Scarlet And The Spooky Spiders - The Scarecrow

Review

Bereits seit 2003 spuken die italienischen Gespenster von SCARLET AND THE SPOOKY SPIDERS durch die Welt, um ihren „Spooky Sound“ aus Horrorpunk, Garage Rock, Glam Rock, Punk und Death Rock zu verbreiten. Ihre energiegeladenen Liveshows brachten sie dabei durch einen  großen Teil Europas und die Krönung als bester Live-Act bei den Livorno Music Awards 2017. In Deutschland war die Band unter anderem auf dem Wave Gotik Treffen in Leipzig und als Begleitung der Horrorpunk-Institution THE OTHER, auf deren Hell Nights Tour zu sehen. Ihr bislang aktuellstes Werk „The Scarecrow“ beinhaltet dreizehn morbide Kurzgeschichten über einen Mann, der seine tragische Liebe in Blut und Leid ertränkt, bis er sich komplett darin verliert. Leider machte Corona sämtliche Pläne diese Geschichte angemessen auf der Bühne zu präsentieren, zunichte. Zeit also, sich dem Werk an dieser Stelle ausführlich zu widmen und die Vogelscheuche zu wecken.

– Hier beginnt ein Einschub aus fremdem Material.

(** What the names still to come add to the name found so far. *)
Definition names_from (acc : string) (l : list (Z * bytes)) (name : string) : Prop :=
  if String.eqb acc "" then names_give l name else zeros l = [] /\ name = acc.

Lemma valid_host_nonempty name : valid_host name = true -> String.eqb name "" = false.
Proof. intros H. apply String.eqb_neq. by intros ->. Qed.

Lemma names_from_cons acc e l name :
  names_from acc (e :: l) name <->
  if negb (e.1 =? 0) then names_from acc l name
  else acc = ""%string /\ valid_host (normal_host e.2) = true /\ names_from (normal_host e.2) l name.
Proof.
  unfold names_from, names_give. rewrite zeros_cons. destruct (e.1 =? 0); cbn [negb]; [|done].
  destruct (String.eqb_spec acc "") as [-> | Hne]; [|naive_solver]. split.
  - destruct (zeros l); [|done]. intros [-> Hv]. rewrite (valid_host_nonempty _ Hv). done.
  - intros (_ & Hv & H). rewrite (valid_host_nonempty _ Hv) in H. destruct H as [-> ->]. done.
Qed.

Definition nonempty (e : Z * bytes) : Prop := e.2 <> [].

Lemma server_names_spec fuel : forall c acc name,
  cursor_ok c -> (length (rest c) <= fuel)%nat ->
  server_names fuel c acc <> Err outOfFuel /\
  (server_names fuel c acc = Ok name <-> decoded 1 nonempty c (fun l => names_from acc l name)).
Proof.
  induction fuel as [|fuel IH]; intros c acc name Hc Hf; cbn [server_names];
    pose proof (remaining_zero c Hc) as Hz; destruct (remaining c <=? 0) eqn:E0.
  1, 3: rewrite decoded_end by (by apply Hz); unfold names_from, names_give; cbn [zeros List.filter fmap list_fmap];
    split; [done|]; destruct (String.eqb_spec acc ""); naive_solver.
  { exfalso. destruct (rest c); [discriminate (proj2 Hz eq_refl) | simpl in Hf; lia]. }
  assert (Hne : rest c <> []) by (intros E; discriminate (proj2 Hz E)).
  pose proof (tagged_spec 1 c Hc) as Ht. change (Z.of_nat 1) with 1 in Ht.
  destruct (take_ c 1) as [[t|] c1]; [|split; [done|]; split; [done | by intros []%decoded_bad]].
  destruct (vector16 c1) as [[v|] c2]; [|split; [done|]; split; [done | by intros []%decoded_bad]].
  destruct Ht as (Hc2 & Er & Hok). pose proof (rest_shorter _ _ _ _ Er) as Hlt. rewrite (decoded_step _ _ _ _ _ _ Er Hok).
  unfold nonempty at 1. cbn [snd]. destruct v as [|b v]; [split; [done|]; naive_solver|].
  rewrite (decoded_iff _ _ _ _ _ (fun l => names_from_cons _ _ l _)). cbn [fst snd].
  destruct (negb (be_decode t =? 0)).
  { destruct (IH c2 acc name Hc2 ltac:(lia)) as [H1 H2]. split; [done|]. rewrite H2. naive_solver. }
  fold (normal_host (b :: v)). destruct (String.eqb_spec acc "") as [-> | Hacc]; cbn [negb];
    [|split; [done|]; split; [done|]; intros (_ & l & _ & _ & ? & _); done].
  destruct (valid_host (normal_host (b :: v))) eqn:Ev; cbn [negb]; [|split; [done|]; split; [done|]; intros (_ & l & _ & _ & _ & ? & _); done].
  destruct (IH c2 (normal_host (b :: v)) name Hc2 ltac:(lia)) as [H1 H2]. split; [done|]. rewrite H2.
  split; [intros H; split; [done|]; revert H | intros [_ H]; revert H]; apply decoded_iff; naive_solver.
Qed.

Lemma server_name_extension_spec v name :
  parseTLSServerNameExtension v <> Err outOfFuel /\ (parseTLSServerNameExtension v = Ok name <-> server_name_list v name).
Proof.
  unfold parseTLSServerNameExtension. destruct (rest_start v) as [Er Hc]. pose proof (vector16_spec _ Hc) as H. rewrite Er in H.
  destruct (vector16 (mkCursor v 0)) as [[names|] c]; cycle 1.
  { split; [done|]. split; [done|]. intros (l & -> & Hs & _). specialize (H _ [] Hs). by rewrite app_nil_r in H. }
  destruct H as (Hc' & -> & Hs). rewrite remaining_rest by done.
  assert (Hl : forall l, vec16 names ++ rest c = vec16 (all_tagged 1 l) -> small16 (all_tagged 1 l) -> names = all_tagged 1 l /\ rest c = []).
  { intros l E Hsl. rewrite <- (app_nil_r (vec16 (all_tagged 1 l))) in E. by apply vec16_inj in E. }
  destruct (rest_start names) as [En Hn]. destruct (server_names_spec (length names) (mkCursor names 0) "" name Hn) as [H1 H2]; [by rewrite En|].
  destruct (zlen (rest c) =? 0) eqn:Ec; breflect; cbn [negb orb]; cycle 1.
  { split; [done|]. split; [done|]. intros (l & E & Hsl & _). destruct (Hl l E Hsl) as [_ E0]. by rewrite E0 in Ec. }
  assert (Ec0 : rest c = []) by (apply nil_length_inv; unfold zlen in Ec; lia).
  destruct (zlen names =? 0) eqn:E0; breflect.
  { split; [done|]. split; [done|]. intros (l & E & Hsl & Hne & _). destruct (Hl l E Hsl) as [-> _]. destruct l as [|e l]; [done|].
    change (all_tagged 1 (e :: l)) with (tagged 1 e ++ all_tagged 1 l) in E0. rewrite zlen_app, zlen_tagged in E0.
    pose proof (zlen_nonneg e.2). pose proof (zlen_nonneg (all_tagged 1 l)). lia. }
  split; [done|]. rewrite H2. unfold decoded, server_name_list. rewrite En, Ec0, app_nil_r. split.
  - intros (l & -> & Hl' & Hx). exists l. split_and!; try done. by intros ->.
  - intros (l & E & Hsl & _ & Hl' & Hx). destruct (Hl l) as [-> _]; [by rewrite Ec0, app_nil_r | done |]. by exists l.
Qed.

(** The extensions still to come; [seen] when the server name was found already. *)
Definition extensions_from (seen : bool) (acc : string) (l : list (Z * bytes)) (name : string) : Prop :=
  if seen then zeros l = [] /\ name = acc
  else match zeros l with [] => name = acc | [v] => server_name_list v name | _ => False end.

Lemma extensions_from_cons seen acc e l name :
  extensions_from seen acc (e :: l) name <->
  if negb (e.1 =? 0) then extensions_from seen acc l name
  else seen = false /\ exists found, server_name_list e.2 found /\ extensions_from true found l name.
Proof.
  unfold extensions_from. rewrite zeros_cons. destruct (e.1 =? 0); cbn [negb]; [|done].
  destruct seen; [naive_solver|]. destruct (zeros l); naive_solver.
Qed.

Definition anything (e : Z * bytes) : Prop := True.

Lemma extensions_spec fuel : forall c seen acc name,
  cursor_ok c -> (length (rest c) <= fuel)%nat ->
  extensions fuel c seen acc <> Err outOfFuel /\
  (extensions fuel c seen acc = Ok name <-> decoded 2 anything c (fun l => extensions_from seen acc l name)).
Proof.
  induction fuel as [|fuel IH]; intros c seen acc name Hc Hf; cbn [extensions];
    pose proof (remaining_zero c Hc) as Hz; destruct (remaining c <=? 0) eqn:E0.
  1, 3: rewrite decoded_end by (by apply Hz); unfold extensions_from; cbn [zeros List.filter fmap list_fmap];
    split; [done|]; destruct seen; naive_solver.
  { exfalso. destruct (rest c); [discriminate (proj2 Hz eq_refl) | simpl in Hf; lia]. }
  assert (Hne : rest c <> []) by (intros E; discriminate (proj2 Hz E)).
  pose proof (tagged_spec 2 c Hc) as Ht. change (Z.of_nat 2) with 2 in Ht.
  destruct (take_ c 2) as [[t|] c1]; [|destruct (vector16 c1) as [[v|] c2]; (split; [done|]; split; [done | by intros []%decoded_bad])].
  destruct (vector16 c1) as [[v|] c2]; [|split; [done|]; split; [done | by intros []%decoded_bad]].
  destruct Ht as (Hc2 & Er & Hok). pose proof (rest_shorter _ _ _ _ Er) as Hlt. rewrite (decoded_step _ _ _ _ _ _ Er Hok).
  rewrite (decoded_iff _ _ _ _ _ (fun l => extensions_from_cons _ _ _ l _)). cbn [fst snd].
  destruct (negb (be_decode t =? 0)).
  { destruct (IH c2 seen acc name Hc2 ltac:(lia)) as [H1 H2]. split; [done|]. rewrite H2. unfold anything. naive_solver. }
  destruct seen; [split; [done|]; split; [done|]; intros (_ & l & _ & _ & ? & _); done|].
  destruct (server_name_extension_spec v (default ""%string (match parseTLSServerNameExtension v with Ok n => Some n | _ => None end))) as [Hx1 Hx2].
  destruct (parseTLSServerNameExtension v) as [found|err] eqn:Ep; cbn [default from_option] in *; cycle 1.
  { split; [congruence|]. split; [done|]. intros (_ & l & _ & _ & _ & found & Hf' & _).
    apply (proj2 (server_name_extension_spec v found)) in Hf'. congruence. }
  destruct (IH c2 true found name Hc2 ltac:(lia)) as [H1 H2]. split; [done|]. rewrite H2. unfold anything.
  assert (Hu : forall n, server_name_list v n -> n = found).
  { intros n Hn. apply (proj2 (server_name_extension_spec v n)) in Hn. congruence. }
  rewrite (decoded_iff _ _ _ _ (fun l => false = false /\ exists n, server_name_list v n /\ extensions_from true n l name)); [naive_solver|].
  intros l. split.
  - intros Hl. split; [done|]. exists found. split; [by apply Hx2 | done].
  - intros (_ & n & Hn & Hl). by rewrite (Hu n Hn) in Hl.
Qed.

(** ** The message *)

Lemma take_app c v t : cursor_ok c -> rest c = v ++ t -> exists c', take_ c (zlen v) = (Some v, c') /\ cursor_ok c' /\ rest c' = t.
Proof.
  intros Hc Er. pose proof (take_spec c (zlen v) Hc (zlen_nonneg v)) as H. destruct (take_ c (zlen v)) as [[w|] c'].
  - destruct H as (Hc' & E & Hw). rewrite Er in E. apply app_inj_1 in E as [<- ->]; [eauto | unfold zlen in Hw; lia].
  - rewrite Er, zlen_app in H. pose proof (zlen_nonneg t). lia.
Qed.

Lemma vector8_app c v t : cursor_ok c -> small8 v -> rest c = vec8 v ++ t -> exists c', vector8 c = (Some v, c') /\ cursor_ok c' /\ rest c' = t.
Proof.
  intros Hc Hv Er. pose proof (vector8_spec c Hc) as H. destruct (vector8 c) as [[w|] c']; [|by apply H in Er].
  destruct H as (Hc' & E & Hw). rewrite Er in E. apply vec8_inj in E as [<- ->]; eauto.
Qed.

Lemma vector16_app c v t : cursor_ok c -> small16 v -> rest c = vec16 v ++ t -> exists c', vector16 c = (Some v, c') /\ cursor_ok c' /\ rest c' = t.
Proof.
  intros Hc Hv Er. pose proof (vector16_spec c Hc) as H. destruct (vector16 c) as [[w|] c']; [|by apply H in Er].
  destruct H as (Hc' & E & Hw). rewrite Er in E. apply vec16_inj in E as [<- ->]; eauto.
Qed.

Lemma zlen_zero {A} (l : list A) : (zlen l =? 0) = true <-> l = [].
Proof. rewrite Z.eqb_eq. split; [|by intros ->]. intros H. apply nil_length_inv. unfold zlen in H. lia. Qed.

Lemma extensions_whole l exts name :
  exts = all_tagged 2 l -> Forall (tagged_ok 2) l -> extensions_give l name ->
  extensions (length exts) (mkCursor exts 0) false "" = Ok name.
Proof.
  intros -> Hl Hn. destruct (rest_start (all_tagged 2 l)) as [Er Hc].
  apply (extensions_spec (length (all_tagged 2 l)) _ _ _ _ Hc); [by rewrite Er|]. exists l. rewrite Er.
  split_and!; [done | by eapply Forall_impl; [exact Hl|]; intros e He | done].
Qed.

Lemma parse_complete hello name : client_hello hello name -> parseTLSClientHelloServerName hello = Ok name.
Proof.
  intros (start & session & ciphers & compression & Hst & Hse & Hci & Hci0 & Hci2 & Hco & Hco0 & Hx). unfold parseTLSClientHelloServerName.
  destruct (rest_start hello) as [Er Hc]. assert (exists ext, hello = start ++ vec8 session ++ vec16 ciphers ++ vec8 compression ++ ext /\
    ((ext = [] /\ name = ""%string) \/
     exists l, ext = vec16 (all_tagged 2 l) /\ small16 (all_tagged 2 l) /\ Forall (tagged_ok 2) l /\ extensions_give l name)) as (ext & Eh & He).
  { destruct Hx as [[-> ->] | (l & -> & ? & ? & ?)]; [exists [] | exists (vec16 (all_tagged 2 l))]; rewrite ?app_nil_r; split; eauto 10. }
  clear Hx. rewrite Eh in Er at 2. change (2 + 32) with 34. rewrite <- Hst.
  destruct (take_app _ _ _ Hc Er) as (c1 & -> & Hc1 & E1). destruct (vector8_app _ _ _ Hc1 Hse E1) as (c2 & -> & Hc2 & E2).
  destruct (vector16_app _ _ _ Hc2 Hci E2) as (c3 & -> & Hc3 & E3). rewrite Hci2. destruct (zlen ciphers =? 0) eqn:E; [by apply zlen_zero in E|].
  cbn [orb negb Z.eqb]. destruct (vector8_app _ _ _ Hc3 Hco E3) as (c4 & -> & Hc4 & E4).
  destruct (zlen compression =? 0) eqn:E'; [by apply zlen_zero in E'|]. rewrite remaining_rest, E4 by done.
  destruct He as [[-> ->] | (l & -> & Hs & Hl & Hn)]; [done|]. destruct (zlen (vec16 (all_tagged 2 l)) =? 0) eqn:E5; [by apply zlen_zero in E5|].
  destruct (vector16_app c4 (all_tagged 2 l) [] Hc4 Hs) as (c5 & -> & Hc5 & E6); [by rewrite E4, app_nil_r|].
  rewrite remaining_rest, E6 by done. cbn [zlen length negb Z.eqb Z.of_nat]. by apply (extensions_whole l).
Qed.

Lemma parse_hello_sound hello :
  parseTLSClientHelloServerName hello <> Err outOfFuel /\
  forall name, parseTLSClientHelloServerName hello = Ok name -> client_hello hello name.
Proof.
  unfold parseTLSClientHelloServerName. destruct (rest_start hello) as [Er Hc]. change (2 + 32) with 34.
  pose proof (take_spec _ 34 Hc ltac:(lia)) as H1. destruct (take_ _ 34) as [[start|] c1]; [|by split].
  destruct H1 as (Hc1 & E1 & Hst). rewrite Er in E1. pose proof (vector8_spec c1 Hc1) as H2. destruct (vector8 c1) as [[session|] c2]; [|by split].
  destruct H2 as (Hc2 & E2 & Hse). pose proof (vector16_spec c2 Hc2) as H3. destruct (vector16 c2) as [[ciphers|] c3]; [|by split].
  destruct H3 as (Hc3 & E3 & Hci). destruct (zlen ciphers =? 0) eqn:Ec0; [by split|].
  destruct (zlen ciphers mod 2 =? 0) eqn:Ec2; [|by split]. cbn [orb negb]. breflect.
  pose proof (vector8_spec c3 Hc3) as H4. destruct (vector8 c3) as [[compression|] c4]; [|by split].
  destruct H4 as (Hc4 & E4 & Hco). destruct (zlen compression =? 0) eqn:Eo; [by split|]. breflect.
  rewrite E2, E3, E4 in E1. clear E2 E3 E4 Er. rewrite remaining_rest by done.
  assert (Hgo : forall name, (rest c4 = [] /\ name = ""%string) \/ (exists l, rest c4 = vec16 (all_tagged 2 l) /\ small16 (all_tagged 2 l) /\
      Forall (tagged_ok 2) l /\ extensions_give l name) -> client_hello hello name).
  { intros name Hx. exists start, session, ciphers, compression. split_and!; try done; [by intros -> | by intros -> |].
    destruct Hx as [[Ex ->] | (l & Ex & Hs & Hl & Hn)]; rewrite Ex in E1; [left | right; exists l]; rewrite ?app_nil_r in E1; eauto. }
  destruct (zlen (rest c4) =? 0) eqn:E5; [apply zlen_zero in E5; split; [done|]; intros name [= <-]; by apply Hgo; left|].
  pose proof (vector16_spec c4 Hc4) as H6. destruct (vector16 c4) as [[exts|] c5]; [|by split]. destruct H6 as (Hc5 & E6 & Hx).
  rewrite remaining_rest by done. destruct (zlen (rest c5) =? 0) eqn:E7; cbn [negb]; [|by split]. apply zlen_zero in E7.
  destruct (rest_start exts) as [En Hn]. split.
  - apply (extensions_spec (length exts) _ false "" "" Hn). by rewrite En.
  - intros name Hok. apply (extensions_spec (length exts) _ false "" name Hn) in Hok as (l & El & Hl & Hg); [|by rewrite En].
    rewrite En in El. subst exts. apply Hgo. right. exists l. rewrite E6, E7, app_nil_r. split_and!; try done.
    eapply Forall_impl; [exact Hl|]. by intros e [He _].
Qed.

SCARLET AND THE SPOOKY SPIDERS – Die Vogelscheuche erwacht

Das schnelle „Red Eyes“ eröffnet das Album direkt wie ein blitzendes Messer, das einem Mr. Scarlet Spider mit knurrender Stimme an die Kehle hält. Das melancholische „Parasite Love“ schlägt anschließend ruhigere Töne an und stimmt schwermütig. Bei „Man In The Blue Box“ geht es wieder mit viel Rock ’n‘ Roll nach vorne und es gibt sogar Rod Usher von THE OTHER als Background-Sänger zu hören. „Loosers On Parade“ ist die Hymne an alle Zurückgelassenen und „Love And Submission“ dürfte live für ausgelassene Stimmung im Pit sorgen. Beim Titelsong bekommt die Hauptfigur ihren großen Auftritt. Der vielleicht stärkste Song des Albums überzeugt mit dichter Dark-Rock-Atmosphäre und einem Refrain, der einen direkt packt und nie wieder loslässt. Die verruchte „Lazy Lissy“ würde auch prima zu den 69 EYES passen und zwischendurch fragt man sich sogar, ob hier Scarlet Spider oder nicht doch Jyrki 69 ins Mikro knurrt.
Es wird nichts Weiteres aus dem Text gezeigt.